An FPC file contains UTF-8 encoded text. The FPC format consists of an optional header followed by a zero or more sparse count fingerprint records. The header consists of an optional version line followed by zero or more metadata lines. The first character of each header line is "#". A fingerprint record line will never start with a "#". Each line must end with newline, which may be either a linefeed character (ASCII 13) or the two character sequence carriage return + newline (ASCII 10 followed by ASCII 13). The rest of this specification will omit the explicit mention of the newline.

Header

The header contains contain the optional version line followed by the metadata lines.

version line

The version line, if present, must be "#FPC1". This line indicates that the rest of the file can be interpreted by this specification.

metadata lines

The format of the FPC metadata lines is identical to the format of the FPS metadata lines. See the FPS format specification for details.

Note: Currently the num_bits metadata line is ignored.

Fingerprint records

The fingerprint records appear after the header, with one fingerprint record per line.

Each record contains 2 or more tab-separated fields. The first field contains the text-encoded sparse count fingerprint, the second field contains the identifier.

Sparse count fingerprint field

A sparse count fingerprint contains zero or more features. Each feature contains a bit number (also called a feature id) and a count. The bit number must be in the range 0 <= bitno < 2**64 and the count must be in the range 0 <= count < 2**32.

The empty fingerprint is encoded as the asterisk "*".

A feature may be encoded as "{bitno}:{count}". If the count is 1 then the feature may be encoded as "{bitno}", which has an implicit count of 1. For examples, the feature with bit number 4847 and count 1 may be encoded as "4847:1" or "4847", while the feature with bit number 134 with count 5 may be encoded as "134:5".

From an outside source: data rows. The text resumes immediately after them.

(* ===== verification/FrontendCalls.v ===== *)
(** * The guest's portal frontend: its method handlers
    ([native/spaces_portal.c])

    What the frontend does with a call of a guest's application: how it
    changes the parameters of the calls it forwards to the host's portal, the
    requests it serves itself through a backend in the space or the host
    broker, and what it does with their replies. *)

From S2P Require Import Prelude Glib.
From S2P Require Export Frontend.

(** What an asynchronous call ends with; the reply may carry descriptors. *)
Abbreviation reply := ((gerror + list variant) * option (list Z))%type.

Definition lookup_string (options : vardict) (key : text) : option text :=
  match dict_first options key with Some (VString s) => Some s | _ => None end.

(** ** Object paths in values *)

(** [None] when the table's pointer is to a freed object. *)
Definition mapped_path (s : frontend) (to_host : bool) (path : text) : option text :=
  let '(requests_table, sessions_table) :=
    if to_host then (s.(requests_guest), s.(sessions_guest))
    else (s.(requests_host), s.(sessions_host)) in
  match requests_table !! path, sessions_table !! path with
  | Some id, _ =>
      r ← s.(requests) !! id;
      Some (if to_host then default path r.(r_host_path) else r.(r_guest_path))
  | None, Some id =>
      x ← s.(sessions) !! id;
      Some (if to_host then x.(s_host_path) else x.(s_guest_path))
  | None, None => Some path
  end.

Leading zeros should not be included. Features with a count of 0 should not be included. Features with a count of 1 should use the implicit notation and not use ":1".

A non-empty fingerprint is encoded as comma-separated encoded features, which must be in increasing bit number order. For example, the fingerprint with two features "73" and "23:2" is encoded as "23:2,73" and not "73,23:2".

Identifier field

The identifier is UTF-8 encoded. It may contain a space character because some identifiers, like an IUPAC name, contain space characters.

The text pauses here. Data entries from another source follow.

(* ===== verification/FrontendSteps.v ===== *)
(** * The guest's portal frontend: reasoning about its handlers

    [hoare] is for programs over the frontend's state, [steps R E m] says that
    [m] keeps [R] of the state and only adds events in [E].  The second part has
    the handlers that leave the tables of requests and sessions alone: they keep
    every [robust] assertion, and what they do outside is [plain]. *)

From S2P Require Import Prelude Glib.
From S2P Require Export FrontendMain.

(** ** Programs with assertions on the state and the trace *)

Section hoare.
Context `{Guest}.
Implicit Types s : frontend.
Implicit Types T : list event.

Abbreviation assertion := (frontend → list event → Prop).

Definition hoare {A} (P : assertion) (m : M A) (Q : A → assertion) : Prop :=
  ∀ w x w', P w.(now).(st) w.(trace) → m w = Returned x w' → Q x w'.(now).(st) w'.(trace).

Lemma hoare_bind {A B} P (m : M A) (f : A → M B) Q R :
  hoare P m Q → (∀ x, hoare (Q x) (f x) R) → hoare P (m ≫= f) R.
Proof.
  intros Hm Hf w y w2 HP (x & w1 & E1 & E2)%M_bind_returned.
  eapply Hf; [|exact E2]. by eapply Hm.
Qed.

Lemma hoare_ret {A} (x : A) P (Q : A → assertion) :
  (∀ s T, P s T → Q x s T) → hoare P (mret x) Q.
Proof. intros HQ w y w' HP [-> ->]%M_ret_returned. auto. Qed.

Lemma hoare_conseq {A} P P' (m : M A) (Q Q' : A → assertion) :
  (∀ s T, P' s T → P s T) → (∀ x s T, Q x s T → Q' x s T) → hoare P m Q → hoare P' m Q'.
Proof. intros HP HQ Hm w x w' HT Hr. eapply HQ, Hm; [|exact Hr]. auto. Qed.

Lemma hoare_undefined {A} P (Q : A → assertion) : hoare P undefined Q.
Proof. by intros w x w' _ Hr. Qed.

Lemma hoare_out_of_fuel {A} P (Q : A → assertion) : hoare P out_of_fuel Q.
Proof. by intros w x w' _ Hr. Qed.

Lemma hoare_perform {A} (r : call A) P Q :
  (∀ a s T, P s T → Q a s (Did r a :: T)) → hoare P (perform r) Q.
Proof.
  intros HQ w x w' HP Hr. unfold perform in Hr. apply act_returned in Hr as [-> ->].
  destruct (answer r _) as [a h] eqn:E. simpl. auto.
Qed.

Lemma hoare_get P Q : (∀ s T, P s T → Q s s T) → hoare P get Q.
Proof. intros HQ w x w' HP Hr. unfold get, modify in Hr. apply act_returned in Hr as [-> ->]. simpl. auto. Qed.

Lemma hoare_modify f P (Q : unit → assertion) :
  (∀ s T, P s T → Q tt (f s) T) → hoare P (modify f) Q.
Proof. intros HQ w x w' HP Hr. unfold get, modify in Hr. apply act_returned in Hr as [-> ->]. simpl. auto. Qed.

(** Reading first: the rest may assume what was read. *)
Lemma hoare_read {A} P (f : frontend → M A) Q :
  (∀ s0, hoare (λ s T, P s T ∧ s = s0) (f s0) Q) → hoare P (get ≫= f) Q.
Proof.
  intros Hf. eapply hoare_bind; [by apply hoare_get with (Q := λ x s T, P s T ∧ s = x)|].
  exact Hf.
Qed.

Lemma hoare_the_request id P Q :
  (∀ s T r, P s T → s.(requests) !! id = Some r → Q r s T) → hoare P (the_request id) Q.
Proof.
  intros HQ. apply hoare_read. intros s0. destruct (requests s0 !! id) as [r|] eqn:E.
  - apply hoare_ret. intros s T [HP ->]. auto.
  - apply hoare_undefined.
Qed.

Lemma hoare_the_session id P Q :
  (∀ s T r, P s T → s.(sessions) !! id = Some r → Q r s T) → hoare P (the_session id) Q.
Proof.
  intros HQ. apply hoare_read. intros s0. destruct (sessions s0 !! id) as [x|] eqn:E.
  - apply hoare_ret. intros s T [HP ->]. auto.
  - apply hoare_undefined.
Qed.

Lemma hoare_new_id P Q :
  (∀ s T, P s T → Q s.(fresh) (set_fresh (S s.(fresh)) s) T) → hoare P new_id Q.
Proof.
  intros HQ. apply hoare_read. intros s0.
  eapply hoare_bind; [apply hoare_modify with (Q := λ _ s T, Q s0.(fresh) s T)|].
  - intros s T [HP ->]. auto.
  - intros []. by apply hoare_ret.
Qed.

Lemma hoare_lookup_request table path P Q :
  (∀ s T, P s T → table s !! path = None → Q None s T) →
  (∀ s T id r, P s T → table s !! path = Some id → s.(requests) !! id = Some r →
    Q (Some (id, r)) s T) →
  hoare P (lookup_request table path) Q.
Proof.
  intros HN HS. apply hoare_read. intros s0. destruct (table s0 !! path) as [id|] eqn:E.
  - eapply hoare_bind with (Q := λ r s T, Q (Some (id, r)) s T).
    + apply hoare_the_request. intros s T r [HP ->] Hr. eauto.
    + intros r. by apply hoare_ret.
  - apply hoare_ret. intros s T [HP ->]. auto.
Qed.

Lemma hoare_lookup_session table path P Q :
  (∀ s T, P s T → table s !! path = None → Q None s T) →
  (∀ s T id r, P s T → table s !! path = Some id → s.(sessions) !! id = Some r →
    Q (Some (id, r)) s T) →
  hoare P (lookup_session table path) Q.
Proof.
  intros HN HS. apply hoare_read. intros s0. destruct (table s0 !! path) as [id|] eqn:E.
  - eapply hoare_bind with (Q := λ r s T, Q (Some (id, r)) s T).
    + apply hoare_the_session. intros s T r [HP ->] Hr. eauto.
    + intros r. by apply hoare_ret.
  - apply hoare_ret. intros s T [HP ->]. auto.
Qed.
End hoare.

(** ** What the frontend sends *)

Section confinement.
Context `{Guest}.

(** The calls it makes on the host's bus. *)
Inductive host_call : bus_call → Prop :=
  | Portal_method i m ps reply fds :
      interface_allowed i = true →
      host_call (BusCall HostBus PORTAL_NAME PORTAL_PATH i m ps reply true fds)
  | Portal_property i p :
      interface_allowed i = true →
      host_call (BusCall HostBus PORTAL_NAME PORTAL_PATH (str "org.freedesktop.DBus.Properties")
        (str "Get") [VString i; VString p] (Some [TVariant]) true NoFds)
  | Portal_close path i :
      i = REQUEST_INTERFACE ∨ i = SESSION_INTERFACE →
      host_call (BusCall HostBus PORTAL_NAME path i (str "Close") [] None true NoFds)
  | Portal_introspect :
      host_call (BusCall HostBus PORTAL_NAME PORTAL_PATH
        (str "org.freedesktop.DBus.Introspectable") (str "Introspect") [] (Some [TString]) true
        NoFds)
  | Portal_register ps :
      host_call (BusCall HostBus PORTAL_NAME PORTAL_PATH
        (str "org.freedesktop.host.portal.Registry") (str "Register") ps (Some []) true NoFds)
  | Accessibility_load :
      host_call (BusCall HostBus ACCESSIBILITY_NAME ACCESSIBILITY_PATH
        (str "org.freedesktop.DBus.Properties") (str "GetAll") [VString ACCESSIBILITY_STATUS]
        (Some [TVardict]) true NoFds)
  | Broker_call b m ps reply fds :
      getenv (str "SPACES_INTEGRATION_BROKER") = Some b →
      host_call (BusCall HostBus b INTEGRATION_PATH INTEGRATION_INTERFACE m ps reply false fds)
  | Saver_call path m ps reply fds :
      host_call (BusCall HostBus SCREEN_SAVER_NAME path SCREEN_SAVER_NAME m ps reply false fds)
  | Saver_introspect path :
      host_call (BusCall HostBus SCREEN_SAVER_NAME path
        (str "org.freedesktop.DBus.Introspectable") (str "Introspect") [] (Some [TString]) false
        NoFds)
  | Notification_call m ps reply fds :
      host_call (BusCall HostBus NOTIFICATIONS_NAME NOTIFICATIONS_PATH NOTIFICATIONS_NAME m ps
        reply false fds)
  | Power_call m ps reply fds :
      m ∈ power_readonly →
      host_call (BusCall HostBus POWER_NAME POWER_PATH POWER_NAME m ps reply false fds)
  | Status_item_call ps :
      host_call (BusCall HostBus STATUS_WATCHER_NAME STATUS_WATCHER_PATH STATUS_WATCHER_INTERFACE
        (str "RegisterStatusNotifierItem") ps None false NoFds).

It must not contain a tab character, one of the newline sequences, or NUL character. This specification does not define how to encode these unsupported values.

Duplicate identifiers are allowed, though this does not usually make sense.

Additional fields

Additional tab-separated fields may be used to associate additional data values with a given record.

There should be the same number of fields in each record.

A future version of this specification may include a mechanism to specify field names and data types in the header.

Changes:

15 August 2025 - first public description